Il suo primo film, “Feisbum”, del 2009, è incentrato sul mondo di Facebook. Che rapporto ha oggi con i social?
«Un rapporto conflittuale: lo uso per comunicare cose di lavoro ma non ne faccio un uso privato. Penso che un attore debba essere conosciuto soltanto attraverso i ruoli che interpreta, attraverso la maschera. Siamo attori, non influencer. Io faticherei a star dietro a certe dinamiche do­pate dove la forma è più im­portante del contenuto. Co­munque credo anche che non sia giusto combattere contro il progresso e la contemporaneità. Bisogna dialogarci. “Fei­sbum”, poi, è stato il mio primo film, era la prima volta che mi trovavo davanti alla macchina da presa e non sapere nulla era una tortura».
Nel 2010 ha interpretato Au­reliano Amadei nel suo film autobiografico “20 sigarette”, da lui stesso diretto, che racconta dell’attentato del 12 novembre 2003 contro la base militare italiana di Nas­siriya, che lo aveva visto coin­volto. Certe immagini, fatti i debiti distinguo, sono terribilmente attuali.
«Infatti sono dinamiche che si ripetono anche se si parla di contesti completamente di­versi. Il film è sintomatico di un certo malessere italiano che si ripete negli anni. Una delle pagine più tragiche e scure del nostro Paese ma non isolata, con un prima e un dopo. Purtroppo».
Torniamo al teatro e, in particolare, al teatro di regia. Ha lavorato due volte con Luca Ronconi, un maestro indiscusso che ha forgiato generazioni di interpreti, un carattere difficile. Com’è stata la sua esperienza?
«Il teatro è il luogo da cui è scaturito il tipo di attore che sono. Quando penso al teatro penso alla casa. Ronconi è stato fondamentale, mi ha fornito gli strumenti per com­prendere cosa davvero significhi essere un interprete. L’imprinting l’ho ricevuto da lui».
Ora riprenderà “Chi ha paura di Virginia Woolf?” di Edward Albee accanto a Sonia Berga­masco, diretto per la seconda volta da Antonio Latella. Uno spettacolo che ha debuttato a Napoli con successo e che quest’anno sarà anche al Nord…
«Con Latella avevo già fatto “Un tram che si chiama Desiderio” di Tennessee Wil­liams, dieci anni fa, ed era andato molto bene.
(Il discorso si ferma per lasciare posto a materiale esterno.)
(** C8 (as amended).  On a system that is not shutting down, [run] hands the
    new control block to the executor whose index is the value that
    [chooseExecutor(System::random)] returns, a value of
    [0 .. executors.size() - 1] (any of them, with up to [2^32] executors);
    the round-robin counter is neither read nor changed: whatever the
    counter holds, the same draw puts the block into the same executor.  It
    is [System::schedule] that takes the executor at the round-robin counter
    modulo the number of executors, and advances the counter. *)
Theorem run_picks_executor_at_random (s : System) (fiber : nat) (draw : Z) :
  shuttingDown s = false ->
  executors s <> [] ->
  let n := Z.of_nat (length (executors s)) in
  let i := uniform_int_distribution 0 (uint32 (uint64 (n - 1))) draw in
  (0 <= i < n)%Z /\
  (exists s',
     System_run fiber draw s = Some (LocalFiberRef (length (heap s)), s') /\
     hand_to i (length (heap s)) (executors s) = Some (executors s') /\
     roundRobinCounter s' = roundRobinCounter s /\
     forall c,
       System_run fiber draw (set_roundRobinCounter c s) =
         Some (LocalFiberRef (length (heap s)), set_roundRobinCounter c s')) /\
  ((n <= 2 ^ 32)%Z ->
   forall j, (0 <= j < n)%Z ->
     exists d s',
       System_run fiber d s = Some (LocalFiberRef (length (heap s)), s') /\
       hand_to j (length (heap s)) (executors s) = Some (executors s')) /\
  (forall block, exists s',
     System_schedule block s = Some s' /\
     hand_to (roundRobinCounter s mod n) block (executors s) = Some (executors s') /\
     roundRobinCounter s' = uint64 (roundRobinCounter s + 1)).
Proof.
  intros Hs Hex n i.
  assert (Hn : length (executors s) <> 0) by (destruct (executors s); [congruence | discriminate]).
  pose proof (chooseExecutor_in_range _ draw Hn) as Hi. fold n i in Hi.
  split; [exact Hi|]. split; [|split].
  - exact (run_hands_to_drawn_executor s fiber draw Hs Hex).
  - intros Hle j Hj.
    destruct (run_hands_to_drawn_executor s fiber j Hs Hex) as (s' & Hrun & Hto & _).
    unfold n in *. rewrite (chooseExecutor_small _ j Hn Hle), Z.mod_small in Hto by exact Hj.
    exists j, s'. split; [exact Hrun | exact Hto].
  - intros block. clear Hi. subst i n. unfold System_schedule.
    destruct (executors s) as [|e0 ex] eqn:E; [congruence|]. rewrite <- E in *.
    destruct (hand_to_in_range (roundRobinCounter s mod Z.of_nat (length (executors s)))
                block (executors s)) as (q & _ & Hq).
    { apply Z.mod_pos_bound. lia. }
    rewrite Hq. eexists. split; [reflexivity|]. split; reflexivity.
Qed.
Poi ci siamo rincorsi per un bel po’ senza riuscire a incontrarci di nuovo finché è arrivata questa occasione: per me ancora una volta un’esperienza straordinaria. Uno di quei testi che ti posizionano, una fortuna enorme. Come attore non posso chiedere di più».
Chiudiamo il cerchio tornando all’inizio, cioè al vino e quindi anche al cibo.
«Un binomio indissolubile. Io vengo da due famiglie contadine e sono cresciuto con il sugo che sobbolliva sui fornelli…».